Alice describes “unexpected highs” like “calming your baby just by holding him, and him knowing ‘It’s Mum; I’m safe’, and “the validation when he’s beside himself and I manage to get him calm when others can’t”; as well as “the smiles that I get more than anyone else.”
“Looking at [my baby’s] little beautiful face is just the best thing ever,” says Hannah. “He is the best thing ever. Every little milestone is amazing; going for a walk and fresh air with the baby, showing them the world; and just being silly with them. I put on Mambo No. 5 and I put him in his bouncer and I have a little dance in front of him, and he finds it really funny.”
But, crucially: “While many mothers experience great joy in early motherhood, it’s important to acknowledge that not everyone does – and that’s okay,” says Montagu. “There is no single ‘right’ way to feel, and struggling to find joy does not make you a bad mother. If you’re finding early motherhood particularly difficult emotionally, please know that support is available. Tommy’s has excellent resources on postnatal mental health, and Make Birth Better offers support for those who have had a difficult or traumatic birth experience.”
The Final Takeaway
“[A lot of this] sounds so scary, and I really don’t mean it to be – or even think of it that way,” Michelle says. “Our bodies are incredible; I have no negative feelings towards any of [my postpartum symptoms]. It can be overwhelming, but it’s all manageable. [These are] all just things I wish I’d been more aware of, but absolutely don’t want to freak anyone out with.”
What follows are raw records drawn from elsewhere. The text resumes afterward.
(** [hasUserLocation && userLatitude && userLongitude] *)
Definition located (o : Origin) : bool :=
  hasUserLocation o && truthy (userLatitude o) && truthy (userLongitude o).

(** [radius != 5] *)
Definition radiusNot5 (q : ListQuery) : bool := negb (Qeq_bool (radius q) 5).

Definition buildQuery (now : Time) (caller : option UserId) (o : Origin)
           (q : ListQuery) : Query :=
  {| recipientNe := caller;
     statusIs := qStatus q;
     categoryIs := qCategory q;
     priorityIs := qPriority q;
     geoWithin :=
       if radiusNot5 q && located o
       then Some (toNumber (userLongitude o), toNumber (userLatitude o),
                  (radius q / 6371)%Q)
       else None;
     zipRegex :=
       if radiusNot5 q && negb (located o) then qZipCode q else None;
     searchRegex := qSearch q;
     endDateGt := now |}.

Definition addExtras (svc : Services) (o : Origin) (q : ListQuery)
           (r : HelpRequest) : ListedRequest :=
  if located o then
    let d := calculateDistance svc
               (toNumber (userLatitude o)) (toNumber (userLongitude o))
               (latitude (coordinates (pickupLocation r)))
               (longitude (coordinates (pickupLocation r))) in
    mkListedRequest r (Some d) (Some (formatDistance svc d))
      (if truthy (qLatitude q) && truthy (qLongitude q)
       then "query_parameters" else "user_profile")
  else mkListedRequest r None None "not_available".

(** [(a, b) => a.distance - b.distance] keeps [a] first when the
    difference is not positive. *)
Definition byDistance (a b : ListedRequest) : bool :=
  Qle_bool (toNumber (distance a)) (toNumber (distance b)).

(** [array.slice(from, to)] *)
Definition slice {A : Type} (from to : nat) (l : list A) : list A :=
  firstn (to - from) (skipn from l).

(** [hasUserLocation && userLatitude && userLongitude && radius && radius != 5] *)
Definition strictRadius (o : Origin) (q : ListQuery) : bool :=
  located o && truthy (Some (radius q)) && radiusNot5 q.

Definition getHelpRequests (svc : Services) (now : Time)
           (caller : option UserId) (profile : option User.t) (q : ListQuery)
           (docs : list HelpRequest) : ListResponse :=
  let skip := (page q - 1) * limit q in
  let o := resolveOrigin caller profile q in
  let query := buildQuery now caller o q in
  let fetched := findPage svc query (limit q) skip docs in
  let withExtras := map (addExtras svc o q) fetched in
  let filtered :=
    if strictRadius o q
    then filter (fun x => Qle_bool (toNumber (distance x)) (radius q)) withExtras
    else withExtras in
  let sorted :=
    if hasUserLocation o then sortBy byDistance filtered else filtered in
  if strictRadius o q then
    let totalAfterFiltering := List.length sorted in
    let pages := ceilDiv totalAfterFiltering (limit q) in
    let actualPage := Nat.min (page q) (if pages =? 0 then 1 else pages) in
    let actualSkip := (actualPage - 1) * limit q in
    {| requests := slice actualSkip (actualSkip + limit q) sorted;
       pagination := getPaginationInfo actualPage (limit q) totalAfterFiltering;
       strictRadiusFilter := true;
       calculatedFrom := Some (userLatitude o, userLongitude o) |}
  else
    {| requests := sorted;
       pagination :=
         getPaginationInfo (page q) (limit q) (countDocuments svc query docs);
       strictRadiusFilter := false;
       calculatedFrom :=
         if hasUserLocation o then Some (userLatitude o, userLongitude o)
         else None |}.

(** [GET /requests]: the query validator, then the controller. *)
Definition listRoute (svc : Services) (now : Time) (caller : option UserId)
           (profile : option User.t) (q : ListQuery) (docs : list HelpRequest)
  : Reply + ListResponse :=
  if negb (validateFilters q) then inl validationError
  else inr (getHelpRequests svc now caller profile q docs).

(** ** The second copy of the controller

    The repository holds another [HelpController] whose
    [getHelpRequests] differs from the one above: it has no
    [hasUserLocation] flag, falls back to a fixed city, always queries
    the spatial cap and reports the store's count. *)

Module MumbaiVariant.
(** X8.  An action is executed once: executing an action leaves it
    marked as done, so that a further [exec] changes nothing, and
    [Run] has been invoked at most once more than before. *)
Theorem exec_at_most_once act act' :
  exec Debug gob act = Ok act' →
  exec Debug gob act' = Ok act'
  ∧ (act_runs act' = act_runs act ∨ act_runs act' = S (act_runs act)).
Proof.
  intros Hexec. rewrite exec_unfold in Hexec.
  destruct (act_once act) eqn:Honce.
  - injection Hexec as <-. rewrite exec_unfold, Honce. by split; [|left].
  - destruct (execAll Debug gob (act_deps act)) as [deps| |]; [|done..].
    simpl in Hexec.
    assert (act_once act' = true
            ∧ (act_runs act' = act_runs act
               ∨ act_runs act' = S (act_runs act))) as [Hdone Hruns].
    { destruct (decide (failed_deps deps = [])) as [Hnone|Hsome].
      - apply execOnce_after_deps_Ok in Hexec as
            (u & inputs & view & _ & _ & Hsame & _ & _ & _ & _ & _ & Hrun);
          [|by destruct act].
        split; [destruct act; simpl in *; congruence|].
        destruct (_ && _).
        + left. destruct Hrun as [-> _]. by destruct act.
        + right. destruct Hrun as [-> _]. by destruct act.
      - unfold execOnce_after_deps in Hexec.
        replace (act_deps (with_deps (with_once act true) deps)) with deps
          in Hexec by by destruct act.
        rewrite bool_decide_eq_true_2 in Hexec by done.
        injection Hexec as <-. split; [|left]; by destruct act. }
    split; [|done]. by rewrite exec_unfold, Hdone.
Qed.
(** ** Storage blocks of the primary block *)

(** C3.  When the root device name [r] is set and the first block-device
    entry named [r] carries a non-empty [Ebs] dictionary, the primary block
    contains exactly one root-storage block, the one built from that entry's
    volume, and the [ebs_block_device] blocks are, in order, one per entry
    of another device name that carries a non-empty [Ebs] dictionary, each
    exactly once. *)
Theorem root_and_ebs_blocks (u : UCD) (dec : text -> option text)
    (self : EC2ToTerraform) (i : Instance) (r : text)
    (pre post : list BlockDeviceMapping) (bd0 : BlockDeviceMapping) (e0 : Ebs)
    (L : list text) :
  RootDeviceName i = Some r -> r <> [] ->
  BlockDeviceMappings i = Some (pre ++ bd0 :: post) ->
  Forall (fun bd => DeviceName bd <> r) pre -> DeviceName bd0 = r ->
  bdm_Ebs bd0 = Some e0 -> ebs_truthy e0 = true ->
  instance_resource_lines u dec self i = Ok L ->
  count_occ (list_eq_dec Z.eq_dec) L root_marker = 1%nat /\
  (exists A B, L = A ++ root_marker :: root_block_rest (volumes_data self) e0 ++ B) /\
  after_marker ebs_marker L =
    map (fun bd => device_line (DeviceName bd))
      (filter (fun bd => negb (text_eqb (DeviceName bd) r) &&
                         match bdm_Ebs bd with Some e => ebs_truthy e | None => false end)
              (pre ++ bd0 :: post)).
Proof.
  intros Hr Hne Hbd Hpre Hd He Hv Hok.
  destruct (instance_lines_ok u dec self i L Hok) as [sg [Hsg ->]].
  assert (Hroot : root_block_lines (volumes_data self) i =
                  root_marker :: root_block_rest (volumes_data self) e0).
  { unfold root_block_lines; cbv zeta; rewrite Hr, Hbd; cbn [get_list].
    rewrite (find_root_volume_hit _ pre bd0 post e0 Hpre Hd He).
    destruct r as [|c r']; [contradiction|].
    rewrite Hv; reflexivity. }
  assert (Hfront := front_avoids (resource_name u self i) sg i (sg_avoids i sg Hsg)).
  assert (Hud := user_data_avoids dec i).
  assert (Hrest := root_block_rest_avoids (volumes_data self) e0).
  assert (Hebs := ebs_avoids (volumes_data self) i).
  assert (Hback := back_avoids i).
  rewrite Hroot.
  split; [|split].
  - rewrite !count_occ_app.
    rewrite (count_avoids _ _ _ Hfront), (count_avoids _ _ _ Hud),
      (count_avoids _ _ _ Hebs), (count_avoids _ _ _ Hback) by (simpl; tauto).
    rewrite count_occ_cons_eq by reflexivity.
    rewrite (count_avoids _ _ _ Hrest) by (simpl; tauto).
    reflexivity.
  - exists (front_lines (resource_name u self i) sg i ++ user_data_lines dec i).
    eexists; rewrite <- !app_assoc; reflexivity.
  - rewrite (after_marker_skip _ (front_lines _ _ _))
      by (apply (avoids_not_in all_markers); [exact Hfront|simpl; tauto]).
    rewrite (after_marker_skip _ (user_data_lines _ _))
      by (apply (avoids_not_in [root_marker; ebs_marker]); [exact Hud|simpl; tauto]).
    rewrite (after_marker_skip _ (root_marker :: _)).
    2:{ intros [Heq|Hin]; [vm_compute in Heq; discriminate|].
        revert Hin; apply (avoids_not_in all_markers); [exact Hrest|simpl; tauto]. }
    unfold ebs_block_lines; rewrite Hbd, Hr.
    apply after_marker_blocks.
    apply (avoids_not_in all_markers); [exact Hback|simpl; tauto].
Qed.

Lemma root_and_ebs_blocks_witness :
  instance_resource_lines ascii_ucd (fun _ => None)
    (mk_self (Some storage_instance) []) storage_instance = Ok storage_lines /\
  count_occ (list_eq_dec Z.eq_dec) storage_lines root_marker = 1%nat /\
  (exists A B, storage_lines = A ++ root_marker ::
     root_block_rest [] {| ebs_VolumeId := Some (lit "vol-1");
                           ebs_DeleteOnTermination := Some true |} ++ B) /\
  after_marker ebs_marker storage_lines =
    map (fun bd => device_line (DeviceName bd))
      (filter (fun bd => negb (text_eqb (DeviceName bd) (lit "/dev/xvda")) &&
                 match bdm_Ebs bd with Some e => ebs_truthy e | None => false end)
         [ephemeral_mapping "/dev/sdb" "ephemeral0";
          ebs_mapping "/dev/xvda" "vol-1"; ebs_mapping "/dev/sdf" "vol-2"]).
Proof.
  assert (Hok : instance_resource_lines ascii_ucd (fun _ => None)
                  (mk_self (Some storage_instance) []) storage_instance = Ok storage_lines)
    by (vm_compute; reflexivity).
  split; [exact Hok|].
  apply (root_and_ebs_blocks ascii_ucd (fun _ => None)
           (mk_self (Some storage_instance) []) storage_instance (lit "/dev/xvda")
           [ephemeral_mapping "/dev/sdb" "ephemeral0"] [ebs_mapping "/dev/sdf" "vol-2"]
           (ebs_mapping "/dev/xvda" "vol-1")
           {| ebs_VolumeId := Some (lit "vol-1"); ebs_DeleteOnTermination := Some true |}
           storage_lines).
  - reflexivity.
  - discriminate.
  - reflexivity.
  - constructor; [intro H; vm_compute in H; discriminate|constructor].
  - reflexivity.
  - reflexivity.
  - reflexivity.
  - exact Hok.
Defined.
If you are a new mother, Montagu summarises: “Your body and your identity are both going through a profound transition – and that journey looks different for everyone. If something isn’t healing as expected, or you’re not feeling okay emotionally, please reach out – to your midwife, health visitor, or GP. Struggling at times is normal; it doesn’t mean you’re failing.
“If you have a support network around you, lean on them,” Montagu concludes. “Partners, family and friends can play a vital role – whether that’s taking the baby so you can sleep, attending appointments with you, or simply being present when things feel overwhelming. You don’t have to navigate this alone.”